In my last few blogs, I’ve been looking at the history and forms of the American taxation system. I also compared the mainstream tax systems in the world – Flat Tax and Progressive Tax. In this blog, I plan on exploring one of the most discussed taxation systems right now – the Fair Tax system.
The Fair Tax system not only is one of the most talked about alterations of economic policies, but it’s also one of the most controversial. It has rabid supporters but equally as rabid opponents. At its basest, the Fair Tax system involves completely ridding the nation of the national income tax – and replace it with a hefty consumption tax.
Specifically, the legislation that proposes the Fair Tax would levy a twenty three percent added tax cost onto any purchases.
What effect does this have on American society? Proponents believe that the wealthy would incur most of the tax burden – they have the most wealth with which to make purchases, but the law falls short on demanding that those with higher incomes pay a greater portion of taxation. Instead, people choose to pay taxes simply by making purchases. It might also decrease tax evasion and would make charge taxes onto illegal immigrants in the country. Due to the tax on consumption, proponents argue, the economy would see the benefits of increased savings and investments. It would also ease the tax burden from businesses and encourage international corporations to do business in America instead of outsourcing to nations with more lax regulations.
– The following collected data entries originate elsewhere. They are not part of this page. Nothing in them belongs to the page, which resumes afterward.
(* ===== verification/Block.v ===== *)
(** * Logical ORAM blocks ([src/src/block.rs])

    The slot record, its masked updates and its fixed-size serialization. *)

From S2P Require Import Prelude Ct.

Definition OCCUPIED : Z := 1.
Definition EMPTY : Z := 0.

(** Mirror of [struct OramBlock]. *)
Record OramBlock : Type := mkBlock {
  occupied : bool;
  logical_id : Z;
  leaf : Z;
  payload : bytes
}.

#[global] Instance OramBlock_eq_dec : EqDecision OramBlock.
Proof. solve_decision. Defined.

(** [OramBlock::dummy] *)
Definition block_dummy (block_size : Z) : OramBlock :=
  mkBlock false u64_max u32_max (zeros block_size).

(** [OramBlock::real] *)
Definition block_real (logical_id leaf : Z) (payload : bytes) (block_size : Z) : outcome OramBlock :=
  if lenZ payload =? block_size then Ok (mkBlock true logical_id leaf payload)
  else Err (InvalidInput "payload len {} != block_size {}").

(** [OramBlock::serialized_len] *)
Definition serialized_len (block_size : Z) : Z := 1 + 8 + 4 + block_size.

Section Ops.
Context `{Subtle}.

(** [OramBlock::logical_id_choice] *)
Definition block_logical_id_choice (b : OramBlock) (id : Z) : Choice :=
  and (choice_from_bool (occupied b)) (eq_u64 (logical_id b) id).

(** [OramBlock::cmov_from] *)
Definition block_cmov_from (b other : OramBlock) (c : Choice) : OramBlock :=
  let occ := cmov_u8 (bool_to_u8 (occupied b)) (bool_to_u8 (occupied other)) c in
  mkBlock (negb (occ =? 0))
    (cmov_u64 (logical_id b) (logical_id other) c)
    (cmov_u32 (leaf b) (leaf other) c)
    (cmov_bytes (payload b) (payload other) c).

(** [OramBlock::clear_if] *)
Definition block_clear_if (b : OramBlock) (c : Choice) : OramBlock :=
  let occ := cmov_u8 (bool_to_u8 (occupied b)) EMPTY c in
  mkBlock (negb (occ =? 0))
    (cmov_u64 (logical_id b) u64_max c)
    (cmov_u32 (leaf b) u32_max c)
    (clear_payload_volatile_if (payload b) c).

End Ops.

(** [OramBlock::encode_into]: the new contents of [out]; the four writes tile
    the buffer. *)
Definition block_encode_into (b : OramBlock) (out : bytes) (block_size : Z) : outcome bytes :=
  if negb (lenZ out =? serialized_len block_size)
  then Err (InvalidInput "block output len {} != expected {}")
  else if negb (lenZ (payload b) =? block_size)
  then Err (InvalidInput "payload len {} != block_size {}")
  else Ok ((if occupied b then OCCUPIED else EMPTY)
             :: to_le 8 (logical_id b) ++ to_le 4 (leaf b) ++ payload b).

(** The occupied byte, shared by the block and the metadata-slot decoders. *)
Definition decode_occupied (b : Z) (msg : string) : outcome bool :=
  if b =? EMPTY then Ok false else if b =? OCCUPIED then Ok true else Err (InvalidInput msg).

(** [OramBlock::decode_from] *)
Definition block_decode_from (input : bytes) (block_size : Z) : outcome OramBlock :=
  if negb (lenZ input =? serialized_len block_size)
  then Err (InvalidInput "block input len {} != expected {}")
  else
    let? b0 := indexZ input 0 in
    let? occ := decode_occupied b0 "invalid occupied byte {other}" in
    let? id := slice input 1 8 in
    let? lf := slice input 9 4 in
    let? pl := slice input 13 (lenZ input - 13) in
    Ok (mkBlock occ (from_le id) (from_le lf) pl).

(** ** Well-formed blocks: every field in its machine range. *)
Definition block_ok (block_size : Z) (b : OramBlock) : Prop :=
  is_u64 (logical_id b) /\ is_u32 (leaf b) /\ lenZ (payload b) = block_size /\ bytes_ok (payload b).

Definition set_payload (pl : bytes) (b : OramBlock) : OramBlock :=
  mkBlock (occupied b) (logical_id b) (leaf b) pl.
Definition set_leaf (lf : Z) (b : OramBlock) : OramBlock :=
  mkBlock (occupied b) (logical_id b) lf (payload b).

Section Lemmas.

Lemma block_dummy_ok bs : 0 <= bs -> block_ok bs (block_dummy bs).
Proof. intros. split_and!; simpl; [words..|by apply lenZ_zeros|auto with oram]. Qed.

Lemma block_real_ok id lf pl bs :
  is_u64 id -> is_u32 lf -> bytes_ok pl -> lenZ pl = bs ->
  block_real id lf pl bs = Ok (mkBlock true id lf pl) /\ block_ok bs (mkBlock true id lf pl).
Proof. intros. unfold block_real. by rewrite (proj2 (Z.eqb_eq _ _)). Qed.

Section Masked.
Context `{SubtleLaws}.

Lemma truth_logical_id_choice b id :
  truth (block_logical_id_choice b id) = occupied b && (logical_id b =? id).
Proof. unfold block_logical_id_choice. by ct_simpl. Qed.

Lemma occ_mask (b c : bool) : negb ((if b then 1 else 0) =? 0) = b.
Proof. by destruct b. Qed.

Lemma block_cmov_from_truth b other c :
  length (payload b) = length (payload other) ->
  block_cmov_from b other c = if truth c then other else b.
Proof.
  intros. unfold block_cmov_from. ct_simpl. rewrite cmov_bytes_truth by done.
  destruct b as [[] ???], other as [[] ???]; by destruct (truth c).
Qed.

Lemma block_clear_if_truth bs b c :
  block_ok bs b -> block_clear_if b c = if truth c then block_dummy bs else b.
Proof.
  intros (_ & _ & Hl & Hp). unfold block_clear_if. ct_simpl.
  rewrite clear_payload_volatile_truth, Hl by done. destruct b as [[] ???]; by destruct (truth c).
Qed.

End Masked.

Lemma block_encode_length b out bs r :
  block_encode_into b out bs = Ok r -> lenZ r = serialized_len bs.
Proof.
  unfold block_encode_into, serialized_len. do 2 (case_match; [done|]).
  intros <-%Ok_inj. unfold lenZ in *. cbn [length]. rewrite ?length_app, ?to_le_length. lia.
Qed.

Lemma block_encode_ok bs b out :
  block_ok bs b -> lenZ out = serialized_len bs ->
  block_encode_into b out bs = Ok ((if occupied b then OCCUPIED else EMPTY)
             :: to_le 8 (logical_id b) ++ to_le 4 (leaf b) ++ payload b).
Proof.
  intros (_ & _ & Hl & _) Ho. unfold block_encode_into. by rewrite Ho, Hl, !Z.eqb_refl.
Qed.

(** Field extraction from an encoded slot, shared with the metadata codec. *)
Lemma decode_fields (b0 : Z) (i8 i4 pl : bytes) :
  length i8 = 8%nat -> length i4 = 4%nat ->
  indexZ (b0 :: i8 ++ i4 ++ pl) 0 = Ok b0 /\
  slice (b0 :: i8 ++ i4 ++ pl) 1 8 = Ok i8 /\
  slice (b0 :: i8 ++ i4 ++ pl) 9 4 = Ok i4 /\
  slice (b0 :: i8 ++ i4 ++ pl) 13 (lenZ (b0 :: i8 ++ i4 ++ pl) - 13) = Ok pl.
Proof.
  intros H8 H4. split; [done|]. split; [|split].
  - apply (slice_app [b0]); unfold lenZ; simpl; lia.
  - apply (slice_app (b0 :: i8)); unfold lenZ; simpl; lia.
  - change (b0 :: i8 ++ i4 ++ pl) with ([b0] ++ i8 ++ i4 ++ pl). rewrite !app_assoc.
    apply slice_suffix; unfold lenZ; rewrite ?length_app; simpl; lia.
Qed.

(** Every 13-byte-headed buffer splits into the four fields. *)
Lemma slot_split (input : bytes) n :
  0 <= n -> lenZ input = 13 + n ->
  exists b0 i8 i4 pl, input = b0 :: i8 ++ i4 ++ pl /\
    length i8 = 8%nat /\ length i4 = 4%nat /\ lenZ pl = n.
Proof.
  intros Hn Hl. destruct input as [|b0 input]; [unfold lenZ in Hl; simpl in *; lia|].
  exists b0, (take 8 input), (take 4 (drop 8 input)), (drop 4 (drop 8 input)).
  rewrite lenZ_cons in Hl. unfold lenZ in *.
  split; [by rewrite !take_drop|]. rewrite !length_take, !length_drop. lia.
Qed.

Lemma decode_occupied_bool (o : bool) msg :
  decode_occupied (if o then OCCUPIED else EMPTY) msg = Ok o.
Proof. by destruct o. Qed.

Lemma decode_occupied_Ok b msg o :
  decode_occupied b msg = Ok o -> b = if o then OCCUPIED else EMPTY.
Proof.
  unfold decode_occupied. repeat case_match; zbool; naive_solver.
Qed.

Lemma from_le_u64 l : bytes_ok l -> length l = 8%nat -> is_u64 (from_le l).
Proof. intros H Hl. pose proof (from_le_bound l H) as Hb. unfold lenZ in Hb. rewrite Hl in Hb. words. Qed.
Lemma from_le_u32 l : bytes_ok l -> length l = 4%nat -> is_u32 (from_le l).
Proof. intros H Hl. pose proof (from_le_bound l H) as Hb. unfold lenZ in Hb. rewrite Hl in Hb. words. Qed.

Lemma decode_encode_block_aux bs b out r :
  block_ok bs b -> block_encode_into b out bs = Ok r -> block_decode_from r bs = Ok b.
Proof.
  intros Hok He. pose proof (block_encode_length _ _ _ _ He) as Hlen.
  destruct Hok as (Hid & Hlf & Hl & Hp).
  unfold block_encode_into in He. do 2 (case_match; [done|]). apply Ok_inj in He as <-.
  unfold block_decode_from. rewrite Hlen, Z.eqb_refl. cbn [negb]. rewrite <-Hlen.
  destruct (decode_fields (if occupied b then OCCUPIED else EMPTY) (to_le 8 (logical_id b))
    (to_le 4 (leaf b)) (payload b)) as (-> & -> & -> & ->); [apply to_le_length..|].
  cbn [obind]. rewrite decode_occupied_bool. cbn [obind].
  rewrite !from_to_le, !Z.mod_small by words. by destruct b.
Qed.

Lemma encode_decode_block_aux bs b out input :
  0 <= bs -> bytes_ok input -> lenZ out = serialized_len bs ->
  block_decode_from input bs = Ok b ->
  block_ok bs b /\ block_encode_into b out bs = Ok input.
Proof.
  intros Hbs Hin Hout. unfold block_decode_from.
  destruct (lenZ input =? serialized_len bs) eqn:E; [|done]. cbn [negb]. zbool.
  destruct (slot_split input bs) as (b0 & i8 & i4 & pl & -> & H8 & H4 & Hpl); [done|done|].
  destruct (decode_fields b0 i8 i4 pl) as (-> & -> & -> & ->); [done..|]. cbn [obind].
  rewrite obind_Ok. intros (o & Ho & [= <-]). apply decode_occupied_Ok in Ho as ->.
  apply Forall_cons in Hin as [_ Hin]. apply Forall_app in Hin as [Hin8 Hin].
  apply Forall_app in Hin as [Hin4 Hinp].
  assert (block_ok bs (mkBlock o (from_le i8) (from_le i4) pl)) as Hok.
  { split_and!; simpl; [by apply from_le_u64|by apply from_le_u32|done|done]. }
  split; [done|]. rewrite (block_encode_ok _ _ _ Hok Hout).
  cbn [occupied logical_id leaf payload]. by rewrite (to_from_le_len 8), (to_from_le_len 4).
Qed.

End Lemmas.

(** ** Properties *)

(** The serialized form of a block is a bijection: encoding a well-formed
    block into a buffer of the right length succeeds with [serialized_len] bytes
    that decode to the block, whatever the buffer held; and any byte string that
    decodes is the encoding of the block it decodes to. *)
Theorem block_codec_bijective (bs : Z) (b : OramBlock) (out input : bytes) :
  0 <= bs -> bytes_ok input -> lenZ out = serialized_len bs ->
  (block_ok bs b ->
     exists enc, block_encode_into b out bs = Ok enc /\ lenZ enc = serialized_len bs /\
       block_decode_from enc bs = Ok b) /\
  (block_decode_from input bs = Ok b -> block_ok bs b /\ block_encode_into b out bs = Ok input).
Proof.
  intros Hbs Hin Hout. split; [|by apply encode_decode_block_aux].
  intros Hb. pose proof (block_encode_ok _ _ _ Hb Hout) as E. eexists. split; [exact E|]. split.
  - exact (block_encode_length _ _ _ _ E).
  - exact (decode_encode_block_aux _ _ _ _ Hb E).
Qed.

Lemma block_codec_bijective_witness :
  exists enc, block_encode_into (mkBlock true 7 3 [1; 2]) (zeros 15) 2 = Ok enc /\ lenZ enc = 15 /\
    block_decode_from enc 2 = Ok (mkBlock true 7 3 [1; 2]).
Proof.
  refine (proj1 (block_codec_bijective 2 (mkBlock true 7 3 [1; 2]) (zeros 15) [] _ _ _) _).
  - discriminate.
  - apply Forall_nil. exact I.
  - reflexivity.
  - split_and!; [split; vm_compute; intuition discriminate..|reflexivity|].
    repeat constructor; vm_compute; intuition discriminate.
Defined.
Opponents have a different view, however. They believe that the decreased tax burden on the rich would increase it for the middle class, and that Fair Tax would additionally cause a greater budget deficit on a national level. Being me, however, I would argue that decreased tax incomes do not create budget deficits – Congresses with less-than-fiscal-conservative policies do.
The Fair Tax system is arguably far more complicated than what I have made it out to be here. However, I believe it makes more sense than the current Progressive Tax system in this country – more on that in the next blog.